This exercise asks for every line of the material that includes the word "compileTerm".

=== Supplied material ===

Section terms.
Context `{Runtime} `{NetIP} (regex_Compile : string → option (string → bool)).

(** A term names the kind and the key of the text its leaf was compiled from. *)
Definition leaf_for (l : leaf) (t : Term) : Prop :=
  ∃ expr b b', compileLeaf regex_Compile (Kind t) expr b = inr (l, b') ∧ TKey t = leafKey (Kind t) expr.

(** A run records the leaves of what it returns, after the terms it began with. *)
Definition recorded (st st' : pst) (ls : list leaf) : Prop :=
  ∃ ts, terms st' = terms st ++ ts ∧ Forall2 leaf_for ls ts.

Lemma recorded_nil st : recorded st st [].
Proof. exists []. by rewrite app_nil_r. Qed.

Lemma recorded_app st st1 st2 l l' : recorded st st1 l → recorded st1 st2 l' → recorded st st2 (l ++ l').
Proof.
  intros (ts & E & HF) (ts' & E' & HF'). exists (ts ++ ts').
  split; [by rewrite E', E, (assoc_L (++))|by apply Forall2_app].
Qed.

Section parser.
Context (src : string) (all : list tok) (compileTerm : tok → pst → presult).
Hypothesis term_recorded : ∀ t st n st', compileTerm t st = Some (inr (n, st')) → recorded st st' (leaves n).

Definition records (p : nat → pst → presult) : Prop :=
  ∀ depth st n st', p depth st = Some (inr (n, st')) → recorded st st' (leaves n).
(** A loop adds the leaves of what it reads to those it was given. *)
Definition records_loop (p : nat → list tnode → pst → presult) : Prop :=
  ∀ depth acc st n st', p depth acc st = Some (inr (n, st')) →
    ∃ ls, leaves n = leaves_of acc ++ ls ∧ recorded st st' ls.

Lemma chain_records (p : nat → pst → presult) loop depth st n st' :
  records p → records_loop loop →
  match p depth st with Some (inr (first, st)) => loop depth [first] st | e => e end = Some (inr (n, st')) →
  recorded st st' (leaves n).
Proof.
  intros Hp Hl E. destruct (p depth st) as [[e|[x st1]]|] eqn:E1; [done| |done].
  destruct (Hl _ _ _ _ _ E) as (ls & -> & Hls). eapply recorded_app; [|done].
  unfold leaves_of. cbn. rewrite app_nil_r. by eapply Hp.
Qed.

Lemma loop_records (p : nat → pst → presult) loop (op : tok → bool) mk depth acc st n st' :
  (∀ l, leaves (mk l) = leaves_of l) → records p → records_loop loop →
  match rest st with
  | t :: r =>
      if op t then
        match p depth (set_rest r st) with Some (inr (rhs, st)) => loop depth (acc ++ [rhs]) st | e => e end
      else Some (inr (mk acc, st))
  | [] => Some (inr (mk acc, st))
  end = Some (inr (n, st')) →
  ∃ ls, leaves n = leaves_of acc ++ ls ∧ recorded st st' ls.
Proof.
  intros Hmk Hp Hl. assert ((Some (inr (mk acc, st)) : presult) = Some (inr (n, st')) →
    ∃ ls, leaves n = leaves_of acc ++ ls ∧ recorded st st' ls) as Hstop.
  { intros [= <- <-]. exists []. rewrite app_nil_r, Hmk. split; [done|apply recorded_nil]. }
  destruct (rest st) as [|t r]; [done|]. destruct (op t); [|done].
  destruct (p depth (set_rest r st)) as [[e|[x st1]]|] eqn:E1; [done| |done]. intros E.
  destruct (Hl _ _ _ _ _ E) as (ls & -> & Hls). exists (leaves x ++ ls).
  rewrite leaves_of_app, <-(assoc_L (++)). unfold leaves_of at 2. cbn. rewrite app_nil_r. split; [done|].
  eapply recorded_app; [|done]. by apply (Hp _ _ _ _ E1).
Qed.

===

Result below
Context (src : string) (all : list tok) (compileTerm : tok → pst → presult).
Hypothesis term_recorded : ∀ t st n st', compileTerm t st = Some (inr (n, st')) → recorded st st' (leaves n).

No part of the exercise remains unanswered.